#### [WHAT THE TASK REQUIRES]
Considering the entries that follow, report how many lines include the string "Record", giving the number alone.

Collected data
Record TcpStream := mkTcpStream {
  incoming : list ReadEvent;
  write_events : list WriteEvent;
  outgoing : bytes;
  shut_down : bool
}.

Definition set_incoming (x : list ReadEvent) (t : TcpStream) : TcpStream :=
  mkTcpStream x (write_events t) (outgoing t) (shut_down t).

(** [stream.read(space)] into [n] free bytes; a socket with nothing to read would block. *)
Definition stream_read (n : nat) (t : TcpStream) : result bytes io_error * TcpStream :=
  match incoming t with
  | [] => (Err (mkIoError WouldBlock "Resource temporarily unavailable"), t)
  | GotError e :: evs => (Err e, set_incoming evs t)
  | GotBytes b :: evs =>
    let evs := match drop n b with [] => evs | rest => GotBytes rest :: evs end in
    (Ok (take n b), set_incoming evs t)
  end.

Definition stream_write_all (b : bytes) (t : TcpStream) : result unit io_error * TcpStream :=
  match write_events t with
  | WriteFailed n e :: evs => (Err e, mkTcpStream (incoming t) evs (outgoing t ++ take n b) (shut_down t))
  | Wrote :: evs => (Ok tt, mkTcpStream (incoming t) evs (outgoing t ++ b) (shut_down t))
  | [] => (Ok tt, mkTcpStream (incoming t) [] (outgoing t ++ b) (shut_down t))
  end.

#[export] Instance tcp_writer : Writer TcpStream := {
  write_all := stream_write_all;
  flush t := (Ok tt, t)
}.

Definition shutdown_stream (t : TcpStream) : TcpStream :=
  mkTcpStream (incoming t) (write_events t) (outgoing t) true.

(** [RealIo] with what it asks the system for: the wall clock and random nonces. *)
Record RealIo := mkRealIo {
  stream : TcpStream;
  read_buf : bytes;
  frame_buf : bytes;
  frame_pos : nat;
  write_buf : bytes;
  rio_prng : Prng;
  connected : bool;
  encryption_key : option bytes;
  wall_ms : Z;
  nonces : list bytes
}.

Definition set_connected (b : bool) (r : RealIo) : RealIo :=
  mkRealIo (stream r) (read_buf r) (frame_buf r) (frame_pos r) (write_buf r) (rio_prng r) b
    (encryption_key r) (wall_ms r) (nonces r).
Definition set_stream (t : TcpStream) (r : RealIo) : RealIo :=
  mkRealIo t (read_buf r) (frame_buf r) (frame_pos r) (write_buf r) (rio_prng r) (connected r)
    (encryption_key r) (wall_ms r) (nonces r).
Definition set_read_buf (b : bytes) (r : RealIo) : RealIo :=
  mkRealIo (stream r) b (frame_buf r) (frame_pos r) (write_buf r) (rio_prng r) (connected r)
    (encryption_key r) (wall_ms r) (nonces r).
Definition set_frames (b : bytes) (pos : nat) (r : RealIo) : RealIo :=
  mkRealIo (stream r) (read_buf r) b pos (write_buf r) (rio_prng r) (connected r)
    (encryption_key r) (wall_ms r) (nonces r).
Definition set_write_buf (b : bytes) (r : RealIo) : RealIo :=
  mkRealIo (stream r) (read_buf r) (frame_buf r) (frame_pos r) b (rio_prng r) (connected r)
    (encryption_key r) (wall_ms r) (nonces r).
Definition set_nonces (l : list bytes) (r : RealIo) : RealIo :=
  mkRealIo (stream r) (read_buf r) (frame_buf r) (frame_pos r) (write_buf r) (rio_prng r) (connected r)
    (encryption_key r) (wall_ms r) l.

(** [RealIo::connect_timeout], over the address parser and the connector of the
    standard library; [now_nanos] seeds the generator. *)
Definition connect_timeout {Addr : Type} (parse_addr : string → option Addr)
    (tcp_connect : Addr → Z → result TcpStream io_error) (now_nanos now_ms : Z) (rng : list bytes)
    (addr : string) (key : option bytes) (timeout : Z) : result RealIo io_error :=
  if timeout =? 0 then Err (mkIoError InvalidInput "connect timeout is zero")
  else match parse_addr addr with
  | None => Err (mkIoError InvalidInput "replica address must be an IP socket address")
  | Some a =>
    match tcp_connect a timeout with
    | Err e => Err e
    | Ok t =>
      Ok (mkRealIo t (zeros MAX_FRAME_PAYLOAD) (zeros READ_BUFFER_SIZE) 0 (zeros MAX_FRAME_PAYLOAD)
            (prng_init (wrap64 now_nanos)) true key now_ms rng)
    end
  end.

#### [ANSWER TO THE PROBLEM]
2